Chip Conley, the CEO of the Joie de Vivre chain of hotels, has a great blog post about loyalty in the workplace and how to inspire loyalty in employees, customers and investors. He takes his inspiration from Maslow’s hierachy of needs:
What Abe Maslow helped me realize is that a great business leader deeply understands the motivations of their employees, customers, and investors. And, from that I started to realize that there was a Hierarchy of Needs pyramid for employees, customers, and investors.
But, unfortunately, most companies get so caught up with the base survival needs in these relationships that they lose track of the higher needs of each of these three groups. Business has a natural tendency toward the tangible which impedes many companies from moving to the priceless (to use a MasterCard word) intangible elements at the peak of the employee, customer, or investor pyramids.
This is not just a lot of fun, it’s also darn good business:
[one study] found that a 5 percent increase in customer retention rates led to increased profits between 25 and 95 percent depending upon the industry.
Also Joie de Vivre has an employee turnover rate that is one-fourth the hospitality industry average – imagine how much money that saves them in recruitment and training costs.
One way Chip creates loyalty is to look at the ratio between positive and negative interactions:
Psychologist John Gottman created a landmark study on marriage and found that successful relationships averaged a 5 to 1 ratio of positive to negative interactions. Other studies in the business world have put this ratio at 3 to 1 with respect to what drives productivity in employees. If your workplace is more focused on giving feedback only when something is going wrong, as opposed to celebrating what’s going right, you may end up with a high divorce rate with your employees…
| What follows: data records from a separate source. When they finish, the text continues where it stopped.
(* ===== verification/ReverseProxy.v ===== *)
(** * internal/proxy/reverse_proxy: the builder, and how it rewrites requests

    The functions rewrite a pair of requests, the one that came in and the
    copy that goes out.  URLs are shared objects: the incoming request's URL
    becomes the upstream's.  Parameters: net.SplitHostPort, and what stands
    for http.DefaultTransport and the default error handler. *)
From Stdlib Require Import ZArith Lia Ascii.
From stdpp Require Import base gmap strings list fin_maps.
From S2P Require Import Prelude Pattern Linker Http.
Import Strings.

(** ** The requests that are rewritten *)

Record rewriting : Type := MkRewriting {
  urls : gmap loc url;
  In : Request;
  Out : Request }.

Abbreviation RW := (ST rewriting).
Abbreviation RewriteFunc := (ST rewriting unit).

Definition url_at (l : loc) : RW url :=
  s ← st_get; match urls s !! l with Some u => mret u | None => st_panic nil_deref end.
Definition set_url (l : loc) (u : url) : RW unit :=
  s ← st_get; st_put (MkRewriting (<[l := u]> (urls s)) (In s) (Out s)).
Definition set_in (r : Request) : RW unit := s ← st_get; st_put (MkRewriting (urls s) r (Out s)).
Definition set_out (r : Request) : RW unit := s ← st_get; st_put (MkRewriting (urls s) (In s) r).

Definition with_url (l : loc) (r : Request) : Request :=
  MkRequest (Method r) l (rq_Host r) (RemoteAddr r) (rq_TLS r) (rq_Header r) (rq_Body r).
Definition with_host (h : string) (r : Request) : Request :=
  MkRequest (Method r) (rq_URL r) h (RemoteAddr r) (rq_TLS r) (rq_Header r) (rq_Body r).
Definition with_header (h : Header) (r : Request) : Request :=
  MkRequest (Method r) (rq_URL r) (rq_Host r) (RemoteAddr r) (rq_TLS r) h (rq_Body r).

Definition with_path (p : string) (u : url) : url := MkUrl (Scheme u) (Host u) p (RawQuery u).
Definition with_query (q : string) (u : url) : url := MkUrl (Scheme u) (Host u) (Path u) q.
Definition with_authority (scheme host : string) (u : url) : url := MkUrl scheme host (Path u) (RawQuery u).

Definition ErrNilUpstreamUrl : error := "upstream url cannot be nil".
Definition ErrEmptyProxyPattern : error := "proxy pattern cannot be empty".

Module Builder.
Section code.
(** Transports, response modifiers and error handlers. *)
Context {T M H : Type} (DefaultTransport : T) (DefaultErrorHandler : H).
Context (SplitHostPort : string → gores (string * string)).

Record reverseProxyBuilder : Type := MkBuilder {
  customRewrite : option RewriteFunc;
  upstreamUrl : option loc;
  proxyPattern : string;
  transport : option T;
  flushInterval : Z;
  modifyResponse : option M;
  errorHandler : option H;
  stripPath : bool;
  preserveHost : bool;
  disableQueryParams : bool;
  xForwardedHeaders : bool }.
Implicit Types b : reverseProxyBuilder.

Definition NewBuilder : reverseProxyBuilder := MkBuilder None None "" None 0 None None false false false false.
Definition Clone b : reverseProxyBuilder := b.

Definition FlushInterval (interval : Z) b : reverseProxyBuilder :=
  MkBuilder (customRewrite b) (upstreamUrl b) (proxyPattern b) (transport b) interval (modifyResponse b)
    (errorHandler b) (stripPath b) (preserveHost b) (disableQueryParams b) (xForwardedHeaders b).
Definition CustomRewrite (rewrite : RewriteFunc) b : reverseProxyBuilder :=
  MkBuilder (Some rewrite) (upstreamUrl b) (proxyPattern b) (transport b) (flushInterval b) (modifyResponse b)
    (errorHandler b) (stripPath b) (preserveHost b) (disableQueryParams b) (xForwardedHeaders b).
Definition ModifyResponse (m : M) b : reverseProxyBuilder :=
  MkBuilder (customRewrite b) (upstreamUrl b) (proxyPattern b) (transport b) (flushInterval b) (Some m)
    (errorHandler b) (stripPath b) (preserveHost b) (disableQueryParams b) (xForwardedHeaders b).
Definition ErrorHandler (h : H) b : reverseProxyBuilder :=
  MkBuilder (customRewrite b) (upstreamUrl b) (proxyPattern b) (transport b) (flushInterval b) (modifyResponse b)
    (Some h) (stripPath b) (preserveHost b) (disableQueryParams b) (xForwardedHeaders b).
Definition Transport (t : T) b : reverseProxyBuilder :=
  MkBuilder (customRewrite b) (upstreamUrl b) (proxyPattern b) (Some t) (flushInterval b) (modifyResponse b)
    (errorHandler b) (stripPath b) (preserveHost b) (disableQueryParams b) (xForwardedHeaders b).
Definition ProxyRewrite (strip preserve disableQuery xForwarded : bool) b : reverseProxyBuilder :=
  MkBuilder (customRewrite b) (upstreamUrl b) (proxyPattern b) (transport b) (flushInterval b) (modifyResponse b)
    (errorHandler b) strip preserve disableQuery xForwarded.

(** ** The rewrites; [upstream] is [b.upstreamUrl] *)

Definition upstream b : RW loc :=
  match upstreamUrl b with Some l => mret l | None => st_panic nil_deref end.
These same ratios can also apply to your relationships with your customers, and, miraculously to your investors too (although I know many of you don’t believe a human Hierarchy of Needs may have anything to do with the Return on Investment Robots we call investors).
Another is to create peak experiences for employees and customers – or even for complete strangers. In another great post, Chip explains how his company invited a bunch of strangers to a party:
…recently, we created a peak experience for a bunch of strangers – albeit strangers who had something in common with each other and the company. To celebrate the 20th anniversary of Joie de Vivre, we invited 10,000 people (I’m assuming mostly women) from the state of California with the name “Joy” to a JOY PARTY at our luxurious Hotel Vitale on San Francisco’s waterfront.
we ended up with a roomful of joy (or Joys) — 125 women sharing the name with dozens and dozens of husbands, significant others, friends, children and even a few media there to capture the occasion.
How cool is that! It’s an expression of joy, it’s quirky, it fits great with the company’s brand AND it’s a wonderful example of the abundance mentality at work.
I stand in awe of this approach to running a business – and it only confirms what I always say: That happy companies are way more efficient than unhappy ones. Their ability to inspire loyalty in employees, customers and investors is just one reason.
And that’s why the future belongs to the happy!
Chip has explained his ideas in his new book Peak: How Great Companies Get Their Mojo from Maslow, which went into my shopping basket at Amazon… [click] …right then.
A great big thank you to Simon White for telling me about Chip’s excellent posts!